Treasure hunter finds hoard of 52,000 Roman coins

view gallery VIEW GALLERY

A metal-detector enthusiast has found one of the biggest ever hoards of Roman coins. It is the biggest hoard ever found in a single vessel in Britain, numbering 52,500 Roman coins of varying denominations.

Dave Crisp was in a field near Frome, Somerset, when he found what turned out to be an earthenware pot full of coins from the third century AD. The coins, held in a metal jar weighing 160kg, is estimated to have been worth around four years' pay for a Roman legionary soldier.

The find was initially made at the end of May. Since then the site has been excavated and the British Museum has begun a conservation process. A total number for the coins was only reached last week.

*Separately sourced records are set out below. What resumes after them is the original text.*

(** On a 3x3 board that is not full [findBestMove] returns an Empty cell
    whose score no Empty cell beats and no earlier Empty cell equals. *)
Lemma findBestMove_choice (g : GameBoard) :
  wf_board (board g) -> evalIsFull (board g) = false ->
  exists c, c ∈ scan_cells /\ holds (board g) c.1 c.2 " " = true /\
    findBestMove g = Some (point_of c, g) /\
    (forall c', c' ∈ scan_cells -> holds (board g) c'.1 c'.2 " " = true ->
       (score_at (board g) c' <= score_at (board g) c)%Z) /\
    (forall c', c' ∈ scan_cells -> holds (board g) c'.1 c'.2 " " = true ->
       scanned_before c' c ->
       (score_at (board g) c' < score_at (board g) c)%Z).
Proof.
  intros Hwf Hfull. unfold findBestMove.
  rewrite findBestMove_scan_flat, choose_scan.
  destruct (keep_best_spec (board g) scan_cells scan_cells_sorted
              (-1000)%Z (mkQPoint (-1) (-1))) as (_ & Hmax & Hcase).
  destruct (fold_left _ _ _) as [bs mv] eqn:Hfold.
  destruct Hcase as [[_ Hall]|(c & Hc & Hb & [= -> ->] & _ & Hfirst)].
  - destruct (evalIsFull_false _ Hwf Hfull) as (c & Hc & Hb).
    specialize (Hall c Hc Hb).
    pose proof (score_at_leaf (board g) c Hwf) as Hleaf.
    unfold leaf_score in Hleaf. lia.
  - exists c. do 3 (split; [done|]). split; [exact Hmax|exact Hfirst].
Qed.

(** ** The computer moving first *)

Lemma onCellClicked_rejected dialog (g : GameBoard) i j :
  holds (board g) i j " " = false -> onCellClicked dialog g i j = g.
Proof.
  intros Hb. unfold onCellClicked, makeMove. rewrite !Nat2Z.id, Hb.
  destruct (negb (gameActive g)); [done|].
  destruct (negb _); [done|]. by rewrite !andb_false_r.
Qed.

Lemma onCellClicked_outside dialog (g : GameBoard) i j :
  (i, j) ∉ scan_cells -> onCellClicked dialog g i j = g.
Proof.
  intros Hout. unfold onCellClicked.
  destruct (negb (gameActive g)); [done|].
  destruct (Nat.ltb_spec i 3), (Nat.ltb_spec j 3); simpl; try done.
  destruct Hout. by apply elem_of_scan_cells.
Qed.

Lemma onCellClicked_inactive dialog (g : GameBoard) i j :
  gameActive g = false -> onCellClicked dialog g i j = g.
Proof. intros Ha. unfold onCellClicked. by rewrite Ha. Qed.

Lemma aiMove_inactive dialog (g : GameBoard) :
  gameActive g = false -> aiMove dialog g = Some g.
Proof. intros Ha. unfold aiMove. by rewrite Ha. Qed.

(** The timer slot always returns. *)
Lemma aiMove_total dialog (g : GameBoard) : is_Some (aiMove dialog g).
Proof.
  unfold aiMove. destruct (_ || _); [by eexists|].
  unfold findBestMove. rewrite findBestMove_scan_flat, choose_scan.
  destruct (fold_left _ _ _) as [bs mv].
  destruct (_ && _); [|by eexists].
  destruct (makeMove _ _ _ _). by eexists.
Qed.

Lemma o_first_safe_X n (g : GameBoard) :
  o_first_safe n g = true -> checkWinner g "X" = false.
Proof.
  destruct n; simpl; intros [H _]%andb_prop; by apply negb_true_iff in H.
Qed.

Lemma o_first_safe_human n (g : GameBoard) i j :
  o_first_safe n g = true -> currentPlayer g = "X" ->
  exists m, o_first_safe m (onCellClicked false g i j) = true.
Proof.
  intros Hsafe Hcp.
  destruct (gameActive g) eqn:Ha;
    [|exists n; by rewrite onCellClicked_inactive].
  destruct (decide ((i, j) ∈ scan_cells)) as [Hin|Hout];
    [|exists n; by rewrite onCellClicked_outside].
  destruct (holds (board g) i j " ") eqn:Hb;
    [|exists n; by rewrite onCellClicked_rejected].
  destruct n as [|n]; cbn [o_first_safe] in Hsafe;
    rewrite Ha, ?Hcp in Hsafe; cbn [negb Ascii.eqb Bool.eqb] in Hsafe.
  { by rewrite andb_false_r in Hsafe. }
  apply andb_prop in Hsafe as [_ Hall]. rewrite forallb_forall in Hall.
  apply list_elem_of_In in Hin. specialize (Hall _ Hin). simpl in Hall.
  rewrite Hb in Hall. by exists n.
Qed.

Lemma o_first_safe_ai n (g g' : GameBoard) :
  o_first_safe n g = true -> currentPlayer g = "O" ->
  aiMove false g = Some g' ->
  exists m, o_first_safe m g' = true.
Proof.
  intros Hsafe Hcp Hai.
  destruct (gameActive g) eqn:Ha.
  - destruct n as [|n]; cbn [o_first_safe] in Hsafe;
      rewrite Ha, ?Hcp in Hsafe; cbn [negb Ascii.eqb Bool.eqb] in Hsafe;
      [by rewrite andb_false_r in Hsafe|].
    apply andb_prop in Hsafe as [_ Hnext]. rewrite Hai in Hnext. by exists n.
  - rewrite aiMove_inactive in Hai by done. exists n. congruence.
Qed.

(** The exhaustive check succeeds from the opening position. *)
Lemma o_first_safe_start : o_first_safe 10 ai_first_start = true.
Proof. vm_cast_no_check (eq_refl true). Qed.

Lemma ai_first_play_safe (g : GameBoard) :
  ai_first_play g -> exists n, o_first_safe n g = true.
Proof.
  induction 1 as [|g g' _ [n IH] Hcp Hai|g i j _ [n IH] Hcp].
  - exists 10%nat. apply o_first_safe_start.
  - by eapply o_first_safe_ai.
  - by eapply o_first_safe_human.
Qed.

(** Without a slot on [gameOver] the outcome evaluation keeps the cells. *)
Lemma evaluate_outcome_bare (g : GameBoard) :
  board (evaluate_outcome false g) = board g /\
  gameMode (evaluate_outcome false g) = gameMode g /\
  (gameActive (evaluate_outcome false g) = true ->
   isFull (evaluate_outcome false g) = false).
Proof.
  unfold evaluate_outcome, emit_gameOver.
  destruct (checkWinner _ _); [done|]. by destruct (isFull g) eqn:Hfull.
Qed.

(** The boards of the play are 3x3 boards in computer mode, and not full
    while the game is active. *)
Lemma ai_first_play_shape (g : GameBoard) :
  ai_first_play g ->
  wf_board (board g) /\ gameMode g = 2%Z /\
  (gameActive g = true -> isFull g = false).
Proof.
  induction 1 as [|g g' _ (Hwf & Hm & Hfull) Hcp Hai
                  |g i j _ (Hwf & Hm & Hfull) Hcp].
  - split; [apply empty_board_wf|done].
  - unfold aiMove in Hai. destruct (_ || _); [by injection Hai as <-|].
    destruct (findBestMove g) as [[mv g0]|] eqn:Hf; [|done].
    apply findBestMove_cell in Hf as [-> _].
    destruct (_ && _); [|by injection Hai as <-].
    destruct (makeMove_cases g (qx mv) (qy mv) (currentPlayer g))
      as [H|(_ & c & _ & _ & _ & _ & H)]; rewrite H in Hai;
      injection Hai as <-;
      match goal with
      | |- context [evaluate_outcome false ?g1] =>
          destruct (evaluate_outcome_bare g1) as (Hb & Hm' & Hf')
      end; rewrite Hb, Hm'; simpl.
    + split; [done|]. split; [done|exact Hf'].
    + split; [by apply wf_set_cell|]. split; [done|exact Hf'].
  - unfold onCellClicked. destruct (negb (gameActive g)); [done|].
    destruct (negb _); [done|].
    destruct (makeMove_cases g (Z.of_nat i) (Z.of_nat j) (currentPlayer g))
      as [H|(_ & c & _ & _ & _ & _ & H)]; rewrite H; [done|].
    match goal with
    | |- context [evaluate_outcome false ?g1] =>
        destruct (evaluate_outcome_bare g1) as (Hb & Hm' & Hf')
    end; rewrite Hb, Hm'; simpl.
    split; [by apply wf_set_cell|]. split; [done|exact Hf'].
Qed.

Experts involved in the excavation have nothing but praise for Mr Crisp. “The discovery at Frome stands out as a story, mainly because Dave Crisp reported it immediately to his local coroner,” says Somerset Finds Liaison Officer Anna Booth.

“This meant we got to excavate the site in its original, undisturbed state. Mr Crisp took part in this process with us, even going to the extent of camping there one night with his grandson, to make sure that the site was safe over night.”

The 'coarse, average type of vessel' in which the coins were kept is made from black burnished ceramic ware, and measures around 50cm in diameter. Though the pot was intact in the ground, it had been cracked, making it easier to get the coins out.

“The pot was enormous, there is no way that anyone could have carried it, which we think makes it unlikely that the money was hidden by someone who intended to return to it,” adds Booth. “The pot has been carefully placed in the ground using packing material such as reeds and grass, so we think it could be a ritual offering.”

An inquest on 22 July will rule whether the find is classed as treasure or not. Under the 1996 Treasure Act (for England, Wales and Northern Ireland), objects that might be considered treasure, or are more than 300 years old, must be reported to the local coroner within 14 days of discovery.

In the case of coins, if there are more than 10 from the same hoard with a silver or gold content of at least 10 per cent, then it is classed as 'treasure' and must be offered for sale to a museum (the British Museum has first refusal) at a value determined by the Treasury Valuation Committee.

If the hoard is declared to be treasure, and it seems certain this will, then Somerset County Museum Service has declared its interest in buying it and a reward would be shared between the finder, Dave Crisp, and the owner of the field.

Last year's Staffordshire Hoard of Saxon jewellery earned finder Terry Herbert a cool £1.3m. Yet Booth insists that it is too early to tell how much Mr Crisp stands to make from his discovery. “I can't comment on the value of the coins, partly because I don't know and also because there are just too many variables. It will depend on how many rare coins there are and the condition they're in.”

The hoard will eventually go on display at Taunton Museum, which is undergoing refurbishment and will be reopened in spring 2011, when conservation work is complete.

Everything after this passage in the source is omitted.